Exercise prompt: Start the output with the opening line of the listing below and continue, reproducing each line exactly, up to and including the line that contains "py_min (inject_Z (pmax".

Extracted records:
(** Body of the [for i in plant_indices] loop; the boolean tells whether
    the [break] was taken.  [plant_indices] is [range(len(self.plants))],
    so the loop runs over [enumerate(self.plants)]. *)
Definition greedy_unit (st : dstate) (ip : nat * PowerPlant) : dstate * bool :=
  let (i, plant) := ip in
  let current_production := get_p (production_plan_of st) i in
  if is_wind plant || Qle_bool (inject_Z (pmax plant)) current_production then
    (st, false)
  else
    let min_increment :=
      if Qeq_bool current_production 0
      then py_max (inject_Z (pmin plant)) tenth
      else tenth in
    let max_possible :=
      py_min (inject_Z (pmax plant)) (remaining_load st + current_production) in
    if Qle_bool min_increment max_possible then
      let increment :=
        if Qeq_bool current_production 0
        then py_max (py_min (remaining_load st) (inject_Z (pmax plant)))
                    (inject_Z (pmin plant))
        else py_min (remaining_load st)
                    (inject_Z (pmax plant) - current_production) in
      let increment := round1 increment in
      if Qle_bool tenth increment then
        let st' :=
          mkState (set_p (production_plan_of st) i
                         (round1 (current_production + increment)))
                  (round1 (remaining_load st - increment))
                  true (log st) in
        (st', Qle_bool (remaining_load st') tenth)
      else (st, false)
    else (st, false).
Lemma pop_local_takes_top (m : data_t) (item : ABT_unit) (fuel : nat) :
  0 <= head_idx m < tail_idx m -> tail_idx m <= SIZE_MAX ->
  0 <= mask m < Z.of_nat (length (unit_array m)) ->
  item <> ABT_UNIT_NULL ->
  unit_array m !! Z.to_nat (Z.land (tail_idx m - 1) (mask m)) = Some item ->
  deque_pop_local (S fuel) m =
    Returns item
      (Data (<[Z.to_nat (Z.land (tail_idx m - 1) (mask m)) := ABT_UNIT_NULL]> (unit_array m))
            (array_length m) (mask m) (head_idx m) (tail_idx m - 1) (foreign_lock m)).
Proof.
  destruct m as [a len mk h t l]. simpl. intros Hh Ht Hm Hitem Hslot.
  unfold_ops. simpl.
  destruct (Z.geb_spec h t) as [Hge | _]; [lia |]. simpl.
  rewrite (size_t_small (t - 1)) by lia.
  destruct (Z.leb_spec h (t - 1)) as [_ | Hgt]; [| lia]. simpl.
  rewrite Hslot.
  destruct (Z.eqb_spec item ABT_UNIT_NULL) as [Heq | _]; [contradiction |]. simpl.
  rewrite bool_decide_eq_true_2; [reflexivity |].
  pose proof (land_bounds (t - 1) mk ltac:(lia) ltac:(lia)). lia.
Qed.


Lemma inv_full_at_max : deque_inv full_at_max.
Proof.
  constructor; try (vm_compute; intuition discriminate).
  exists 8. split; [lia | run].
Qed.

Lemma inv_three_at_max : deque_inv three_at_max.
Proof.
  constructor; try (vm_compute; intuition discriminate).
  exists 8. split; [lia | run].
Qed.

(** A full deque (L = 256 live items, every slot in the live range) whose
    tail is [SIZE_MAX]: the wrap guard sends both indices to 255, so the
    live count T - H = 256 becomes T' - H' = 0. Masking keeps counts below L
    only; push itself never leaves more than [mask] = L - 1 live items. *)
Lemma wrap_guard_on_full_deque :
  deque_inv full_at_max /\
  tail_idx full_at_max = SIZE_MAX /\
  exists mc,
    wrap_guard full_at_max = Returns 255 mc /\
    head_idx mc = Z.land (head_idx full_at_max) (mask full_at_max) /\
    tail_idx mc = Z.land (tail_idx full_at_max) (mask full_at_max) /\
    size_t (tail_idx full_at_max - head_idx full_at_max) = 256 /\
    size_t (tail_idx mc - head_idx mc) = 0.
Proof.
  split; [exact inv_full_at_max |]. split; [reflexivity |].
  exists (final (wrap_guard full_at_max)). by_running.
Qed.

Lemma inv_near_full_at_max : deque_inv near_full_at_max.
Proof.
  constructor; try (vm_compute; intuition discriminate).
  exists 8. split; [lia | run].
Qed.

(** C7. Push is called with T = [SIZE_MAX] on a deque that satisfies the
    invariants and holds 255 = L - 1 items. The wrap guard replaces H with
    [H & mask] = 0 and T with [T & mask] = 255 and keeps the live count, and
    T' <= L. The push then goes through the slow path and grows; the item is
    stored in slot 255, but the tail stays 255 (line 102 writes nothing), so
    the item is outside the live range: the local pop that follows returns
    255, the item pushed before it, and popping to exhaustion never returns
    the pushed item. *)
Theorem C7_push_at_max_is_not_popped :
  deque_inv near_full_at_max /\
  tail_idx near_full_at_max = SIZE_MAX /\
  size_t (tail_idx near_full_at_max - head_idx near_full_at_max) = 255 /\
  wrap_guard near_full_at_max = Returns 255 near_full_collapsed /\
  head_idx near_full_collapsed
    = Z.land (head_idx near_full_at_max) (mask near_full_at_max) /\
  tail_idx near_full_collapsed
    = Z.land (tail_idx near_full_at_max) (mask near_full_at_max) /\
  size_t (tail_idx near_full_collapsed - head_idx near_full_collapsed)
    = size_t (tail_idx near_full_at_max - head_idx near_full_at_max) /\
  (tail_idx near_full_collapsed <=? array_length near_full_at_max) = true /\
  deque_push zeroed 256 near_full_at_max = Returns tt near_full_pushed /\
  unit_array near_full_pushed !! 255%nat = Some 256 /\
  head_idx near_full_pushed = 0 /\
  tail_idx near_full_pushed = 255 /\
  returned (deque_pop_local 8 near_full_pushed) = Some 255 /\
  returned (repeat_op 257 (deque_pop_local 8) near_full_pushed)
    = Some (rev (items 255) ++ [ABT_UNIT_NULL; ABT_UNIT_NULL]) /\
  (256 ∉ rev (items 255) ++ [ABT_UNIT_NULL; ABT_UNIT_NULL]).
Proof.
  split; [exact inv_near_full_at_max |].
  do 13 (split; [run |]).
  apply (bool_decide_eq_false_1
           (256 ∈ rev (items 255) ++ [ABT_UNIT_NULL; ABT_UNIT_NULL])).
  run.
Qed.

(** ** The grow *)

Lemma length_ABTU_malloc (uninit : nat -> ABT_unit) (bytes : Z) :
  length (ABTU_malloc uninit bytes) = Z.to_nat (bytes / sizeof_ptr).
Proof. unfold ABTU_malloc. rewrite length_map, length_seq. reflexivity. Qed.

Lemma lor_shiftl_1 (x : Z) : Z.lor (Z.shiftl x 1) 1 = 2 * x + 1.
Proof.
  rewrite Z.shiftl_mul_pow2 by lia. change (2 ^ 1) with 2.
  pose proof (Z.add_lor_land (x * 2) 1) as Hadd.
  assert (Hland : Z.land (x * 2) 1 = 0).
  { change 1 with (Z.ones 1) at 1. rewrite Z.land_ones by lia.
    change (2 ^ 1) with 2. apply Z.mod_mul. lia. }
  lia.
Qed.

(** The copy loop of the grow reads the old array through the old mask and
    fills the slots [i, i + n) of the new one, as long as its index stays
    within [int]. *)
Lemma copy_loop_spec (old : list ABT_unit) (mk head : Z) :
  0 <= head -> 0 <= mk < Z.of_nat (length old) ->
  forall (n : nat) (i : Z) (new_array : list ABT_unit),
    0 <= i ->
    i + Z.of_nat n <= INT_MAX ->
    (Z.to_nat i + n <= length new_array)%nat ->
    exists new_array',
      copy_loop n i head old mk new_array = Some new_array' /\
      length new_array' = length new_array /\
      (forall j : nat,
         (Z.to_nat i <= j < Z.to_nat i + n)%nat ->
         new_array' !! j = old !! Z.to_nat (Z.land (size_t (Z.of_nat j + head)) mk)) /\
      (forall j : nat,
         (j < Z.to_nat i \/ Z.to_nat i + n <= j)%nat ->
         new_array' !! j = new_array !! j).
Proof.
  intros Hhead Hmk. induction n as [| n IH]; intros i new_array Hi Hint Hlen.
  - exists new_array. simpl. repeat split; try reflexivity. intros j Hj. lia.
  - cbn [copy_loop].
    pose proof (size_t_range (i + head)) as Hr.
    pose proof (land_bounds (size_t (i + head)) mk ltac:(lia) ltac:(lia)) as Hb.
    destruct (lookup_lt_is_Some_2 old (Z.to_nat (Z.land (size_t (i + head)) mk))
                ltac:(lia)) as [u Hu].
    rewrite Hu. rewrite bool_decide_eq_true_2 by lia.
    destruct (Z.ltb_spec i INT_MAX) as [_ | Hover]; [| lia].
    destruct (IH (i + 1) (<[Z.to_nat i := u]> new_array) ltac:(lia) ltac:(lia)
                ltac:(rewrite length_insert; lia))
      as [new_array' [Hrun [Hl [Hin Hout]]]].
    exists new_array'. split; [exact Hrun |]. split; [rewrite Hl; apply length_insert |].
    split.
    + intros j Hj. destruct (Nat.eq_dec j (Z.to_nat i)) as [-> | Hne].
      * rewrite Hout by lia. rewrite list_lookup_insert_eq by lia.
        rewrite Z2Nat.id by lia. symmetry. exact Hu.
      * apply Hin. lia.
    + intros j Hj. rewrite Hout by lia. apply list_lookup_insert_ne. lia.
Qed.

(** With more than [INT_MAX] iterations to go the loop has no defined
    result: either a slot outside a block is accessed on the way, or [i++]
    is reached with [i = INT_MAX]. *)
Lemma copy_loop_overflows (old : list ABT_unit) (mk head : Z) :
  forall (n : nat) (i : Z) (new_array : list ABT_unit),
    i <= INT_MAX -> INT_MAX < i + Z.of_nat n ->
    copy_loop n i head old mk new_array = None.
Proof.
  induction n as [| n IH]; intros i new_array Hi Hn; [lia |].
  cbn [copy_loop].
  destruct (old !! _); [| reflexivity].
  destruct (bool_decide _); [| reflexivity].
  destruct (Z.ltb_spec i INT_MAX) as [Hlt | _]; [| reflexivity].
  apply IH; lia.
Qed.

Reply to the exercise:
(** Body of the [for i in plant_indices] loop; the boolean tells whether
    the [break] was taken.  [plant_indices] is [range(len(self.plants))],
    so the loop runs over [enumerate(self.plants)]. *)
Definition greedy_unit (st : dstate) (ip : nat * PowerPlant) : dstate * bool :=
  let (i, plant) := ip in
  let current_production := get_p (production_plan_of st) i in
  if is_wind plant || Qle_bool (inject_Z (pmax plant)) current_production then
    (st, false)
  else
    let min_increment :=
      if Qeq_bool current_production 0
      then py_max (inject_Z (pmin plant)) tenth
      else tenth in
    let max_possible :=
      py_min (inject_Z (pmax plant)) (remaining_load st + current_production) in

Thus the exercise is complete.